> **WHAT TO PRODUCE**
Locate the line that contains "(** ** Array reads after array writes *)" in the entries below, then repeat it and every following line through the line that contains "destruct (decide (k < i)%nat).", exactly, and no others.

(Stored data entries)
++++++

(** The text [encryptNote] encrypts is read back to the title, the content
    and the tags of the note. *)
Lemma noteData_read_back (note : Note.t) :
  exists c t noteObject,
    noteData note = String c t
    /\ JSON_parse (noteData note) = Returns noteObject
    /\ Runtime.get noteObject "title" = Returns (VStr (Note.title note))
    /\ Runtime.get noteObject "content" = Returns (VStr (Note.content note))
    /\ Runtime.get noteObject "tags" = Returns (Note.tags_value note).
Proof.
  unfold noteData, Note.tags_value. destruct (Note.tags note) as [l|].
  - exists "{"%char. eexists.
    exists (VObj [("title", VStr (Note.title note)); ("content", VStr (Note.content note));
                  ("tags", VArr (map VStr l))]).
    split; [|split; [|repeat split]].
    + unfold JSON_stringify. rewrite serialize_object. reflexivity.
    + apply (JSON_parse_stringify EmptyString); [reflexivity| |].
      * rewrite pure_object. cbn [forallb snd].
        rewrite pure_array, pure_strings. reflexivity.
      * unfold JSON_stringify.
        destruct (SerializeJSON EmptyString EmptyString
                    (VObj [("title", VStr (Note.title note));
                           ("content", VStr (Note.content note));
                           ("tags", VArr (map VStr l))])) eqn:E; [reflexivity|].
        rewrite serialize_object in E. discriminate E.
  - exists "{"%char. eexists.
    exists (VObj [("title", VStr (Note.title note)); ("content", VStr (Note.content note))]).
    split; [|split; [|repeat split]].
    + reflexivity.
    + apply (JSON_parse_stringify EmptyString); reflexivity.
Qed.

Section CodecProperties.
Variable AES_encrypt : string -> string -> string -> string.
Variable AES_decrypt : string -> string -> outcome string.

(** C5: for every note and every salt the library draws, when the library
    decrypts under the key what it encrypted under the key,
    [decryptNote (encryptNote note)] returns, and returns a note with the
    id, title, content, tags, [createdAt] and [updatedAt] of [note]; the
    encrypted note carries the id and the dates of [note].  Nothing is
    asked of the ciphertext, which depends on the salt. *)
Theorem decrypt_encrypt_note (salt : string) (note : Note.t) :
  AES_decrypt (AES_encrypt salt (noteData note) ENCRYPTION_KEY) ENCRYPTION_KEY
  = Returns (noteData note) ->
  decryptNote AES_decrypt (encryptNote AES_encrypt salt note)
  = Returns (Note.to_value note)
  /\ EncryptedNote.id (encryptNote AES_encrypt salt note) = Note.id note
  /\ EncryptedNote.createdAt (encryptNote AES_encrypt salt note) = Note.createdAt note
  /\ EncryptedNote.updatedAt (encryptNote AES_encrypt salt note) = Note.updatedAt note.
Proof.
  intros H. split; [|repeat split].
  destruct (noteData_read_back note) as (c & t & noteObject & E & P & T & C & G).
  unfold decryptNote, encryptNote.
  cbn [EncryptedNote.encryptedData EncryptedNote.id EncryptedNote.createdAt
       EncryptedNote.updatedAt].
  rewrite H. cbn [obind]. rewrite E. rewrite <- E. rewrite P. cbn [obind].
  rewrite T. cbn [obind]. rewrite C. cbn [obind]. rewrite G. reflexivity.
Qed.
End CodecProperties.

Lemma decrypt_encrypt_note_witness :
  decryptNote StandIn.decrypt (encryptNote StandIn.encrypt "8f3a61c2" Sample.note1)
  = Returns (Note.to_value Sample.note1)
  /\ decryptNote StandIn.decrypt (encryptNote StandIn.encrypt "d04b97e5" Sample.note1)
     = Returns (Note.to_value Sample.note1)
  /\ EncryptedNote.encryptedData (encryptNote StandIn.encrypt "8f3a61c2" Sample.note1)
     <> EncryptedNote.encryptedData (encryptNote StandIn.encrypt "d04b97e5" Sample.note1).
Proof.
  split; [|split].
  - apply (decrypt_encrypt_note StandIn.encrypt StandIn.decrypt "8f3a61c2" Sample.note1).
    vm_compute. reflexivity.
  - apply (decrypt_encrypt_note StandIn.encrypt StandIn.decrypt "d04b97e5" Sample.note1).
    vm_compute. reflexivity.
  - intros H. vm_compute in H. discriminate H.
Defined.
(** * The Empathetic Code Reviewer: a shallow embedding of [empathetic_reviewer.py]

    The file has three layers.

    - [Py]: the part of the Python runtime the program relies on: values as
      [json.load] produces them, exceptions, and the handful of dynamically
      typed operations the source applies to them ([in], [.lower()],
      iteration, [len], subscripting, f-string interpolation).
    - The class [EmpathethicCodeReviewer], method by method, under the names
      of the source.
    - [main], the command line shell, over a small model of the process
      (file system, environment, standard streams, exit code).

    A [str] is a Rocq [string]; each [ascii] stands for one code point in
    the range U+0000..U+00FF. *)

From Stdlib Require Import String Ascii List Bool Arith Lia Permutation ZArith.
From Stdlib Require Import DecimalString.
From Stdlib Require Import Floats.SpecFloat.
Import ListNotations.
Open Scope string_scope.
Set Warnings "-register-all".

(** ** The Python runtime *)

Module Py.

(** Exception classes the program raises, catches by name, or receives from
    the libraries it calls.  Every class here derives from [Exception]. *)
Inductive exn_class : Type :=
| ValueError
| TypeError
| AttributeError
| IndexError
| KeyError
| FileNotFoundError
| JSONDecodeError
| GroqError
| OtherException (name : string).

(** An exception instance: its class and the text [str(e)] yields. *)
Record exn : Type := mk_exn { exn_cls : exn_class; exn_str : string }.

Inductive result (A : Type) : Type :=
| Return (a : A)
| Raise (e : exn).
Arguments Return {A} a.
Arguments Raise {A} e.

Definition bind {A B} (c : result A) (k : A -> result B) : result B :=
  match c with
  | Return a => k a
  | Raise e => Raise e
  end.

Notation "x <- c ;; k" := (bind c (fun x => k))
  (at level 61, c at next level, right associativity).

(** [[f(x) for x in xs]]: the comprehension stops at the first exception. *)
Fixpoint comprehension {A B} (f : A -> result B) (xs : list A) : result (list B) :=
  match xs with
  | [] => Return []
  | x :: rest =>
      y <- f x ;;
      ys <- comprehension f rest ;;
      Return (y :: ys)
  end.

(** [a and b] on conditions that may raise: [b] is evaluated only when [a]
    is true. *)
Definition and_then (a b : result bool) : result bool :=
  x <- a ;; if x then b else Return false.
(** What comes back: an answer with [response.ok] and [data.user],
    [data.token]; an answer without [response.ok], with or without
    [data.error]; or an exception ([fetch] or [response.json()] threw). *)
Inductive RegisterReply : Type :=
  | ReplyOk (name email token : string)
  | ReplyError (error : option string)
  | ReplyThrew.

(** [handleAuth], given the reply that the request gets if it is sent: the
    new [currentUser], the new cells of the screen, the requests sent. *)
Definition handleAuth (currentUser : option Session) (ui : AuthUi)
    (reply : RegisterReply)
    : option Session * AuthUi * list RegisterRequest :=
  let form := authForm ui in
  if bool_decide (trim (f_name form) = "") then
    (currentUser, mkAuthUi (showAuth ui) form "Name is required" false, [])
  else if negb (validateEmail (f_email form)) then
    (currentUser,
     mkAuthUi (showAuth ui) form
              "Email must match format: cs23b2007@iiitdm.ac.in" false,
     [])
  else
    let request :=
      mkRegisterRequest (trim (f_name form)) (toLowerCase (f_email form)) in
    match reply with
    | ReplyOk name email token =>
        (Some (mkSession name email token),
         mkAuthUi false (mkAuthForm "" "") "" false,
         [request])
    | ReplyError error =>
        let shown :=
          match error with
          | Some e => if bool_decide (e = "") then "Registration failed" else e
          | None => "Registration failed"
          end in
        (currentUser, mkAuthUi (showAuth ui) form shown false, [request])
    | ReplyThrew =>
        (Some (mkSession (trim (f_name form)) (toLowerCase (f_email form))
                         "offline-token"),
         mkAuthUi false (mkAuthForm "" "")
                  "Network error. Using offline mode." false,
         [request])
    end.

(** ** The wire

    How a request of the client reaches a handler of the server: [fetch]
    sends [Authorization: Bearer <token>] and the JSON of [{moves}], which
    [express.json()] parses back to the same integer; the answer to a
    registration comes back with [response.ok] for a status from 200 to
    299, and the handlers only answer [{error}] with other statuses. *)
Definition authorizationOf (r : Request) : option string :=
  match r with
  | PostScores token _ => Some ("Bearer " +:+ token)
  end.

Definition bodyMovesOf (r : Request) : option Qc :=
  match r with
  | PostScores _ finalMoves => Some (Qc_of_Z finalMoves)
  end.

Definition replyOf (r : Server.Response Accounts.AuthBody) : RegisterReply :=
  match r with
  | Server.Json status body =>
      if bool_decide (200 ≤ status ≤ 299) then
        ReplyOk (Accounts.p_name (Accounts.a_user body))
                (Accounts.p_email (Accounts.a_user body))
                (Accounts.a_token body)
      else ReplyError None
  | Server.Error status error => ReplyError (Some error)
  end.

(** ** Vocabulary for the statements on sessions of play *)

(** The users that were logged in at some point of a run. *)
Definition sessionsOf (u : option Session) (l : list Action) : list Session :=
  omap id (u :: omap (λ a, match a with
                           | SetCurrentUser v => Some v
                           | _ => None
                           end) l).

(** How many times Reset was pressed. *)
Fixpoint resetsOf (l : list Action) : nat :=
  match l with
  | [] => 0
  | Reset :: l' => S (resetsOf l')
  | _ :: l' => resetsOf l'
  end.

(** What holds of a state and of the requests sent so far, relative to the
    users [us] seen so far and the number [n] of resets so far. *)
Definition sendInvariant (us : list Session) (n : nat)
    (r : State * list Request) : Prop :=
  0 ≤ moves r.1
  ∧ (∀ usr, currentUser r.1 = Some usr → usr ∈ us)
  ∧ Forall (λ rq, match rq with
                  | PostScores token finalMoves =>
                      1 ≤ finalMoves ∧ ∃ usr, usr ∈ us ∧ token = s_token usr
                  end) r.2
  ∧ (length r.2 + (if gameWon r.1 then 0 else 1) ≤ n + 1)%nat.

End Client.

(* ===================================================================== *)
(** * Part III: properties of the puzzle                                  *)
(* ===================================================================== *)

Section PuzzleProperties.
Import Puzzle.

(** ** Array reads after array writes *)

Lemma js_set_in_range (a : list jsval) (i : nat) (v : jsval) :
  (i < length a)%nat → js_set a i v = <[i:=v]> a.
Proof. intros Hi. unfold js_set. by rewrite decide_True. Qed.

Lemma js_get_set_eq (a : list jsval) (i : nat) (v : jsval) :
  js_get (js_set a i v) i = v.
Proof.
  unfold js_get, js_set. case_decide as Hi.
  - by rewrite list_lookup_insert_eq.
  - rewrite lookup_app_r by lia.
    rewrite lookup_app_r by (rewrite length_replicate; lia).
    rewrite length_replicate.
    by replace (i - length a - (i - length a))%nat with 0%nat by lia.
Qed.

Lemma js_get_set_ne (a : list jsval) (i k : nat) (v : jsval) :
  k ≠ i → js_get (js_set a i v) k = js_get a k.
Proof.
  intros Hk. unfold js_get, js_set. case_decide as Hi.
  - by rewrite list_lookup_insert_ne.
  - destruct (decide (k < length a)%nat) as [Hlt|Hge].
    + by rewrite lookup_app_l.
    + rewrite lookup_app_r by lia.
      rewrite (lookup_ge_None_2 a k) by lia. simpl.
      destruct (decide (k < i)%nat).
      * rewrite lookup_app_l by (rewrite length_replicate; lia).
        by rewrite lookup_replicate_2 by lia.
      * rewrite lookup_ge_None_2; [done|].
        rewrite length_app, length_replicate. simpl. lia.
Qed.

Lemma js_set_length_in_range (a : list jsval) (i : nat) (v : jsval) :
  (i < length a)%nat → length (js_set a i v) = length a.
Proof. intros Hi. rewrite js_set_in_range by done. apply length_insert. Qed.

Lemma swapCells_get (a : list jsval) (sel index k : nat) :
  sel ≠ index →
  js_get (swapCells a sel index) k
  = if decide (k = sel) then js_get a index
    else if decide (k = index) then js_get a sel
    else js_get a k.
Proof.
  intros Hne. unfold swapCells.
  destruct (decide (k = index)) as [->|Hk].
  - rewrite js_get_set_eq. by rewrite decide_False by done.
  - rewrite js_get_set_ne by done.
    destruct (decide (k = sel)) as [->|Hk'].
    + by rewrite js_get_set_eq.
    + by rewrite js_get_set_ne.
Qed.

++++++

> **REPLY**
(** ** Array reads after array writes *)

Lemma js_set_in_range (a : list jsval) (i : nat) (v : jsval) :
  (i < length a)%nat → js_set a i v = <[i:=v]> a.
Proof. intros Hi. unfold js_set. by rewrite decide_True. Qed.

Lemma js_get_set_eq (a : list jsval) (i : nat) (v : jsval) :
  js_get (js_set a i v) i = v.
Proof.
  unfold js_get, js_set. case_decide as Hi.
  - by rewrite list_lookup_insert_eq.
  - rewrite lookup_app_r by lia.
    rewrite lookup_app_r by (rewrite length_replicate; lia).
    rewrite length_replicate.
    by replace (i - length a - (i - length a))%nat with 0%nat by lia.
Qed.

Lemma js_get_set_ne (a : list jsval) (i k : nat) (v : jsval) :
  k ≠ i → js_get (js_set a i v) k = js_get a k.
Proof.
  intros Hk. unfold js_get, js_set. case_decide as Hi.
  - by rewrite list_lookup_insert_ne.
  - destruct (decide (k < length a)%nat) as [Hlt|Hge].
    + by rewrite lookup_app_l.
    + rewrite lookup_app_r by lia.
      rewrite (lookup_ge_None_2 a k) by lia. simpl.
      destruct (decide (k < i)%nat).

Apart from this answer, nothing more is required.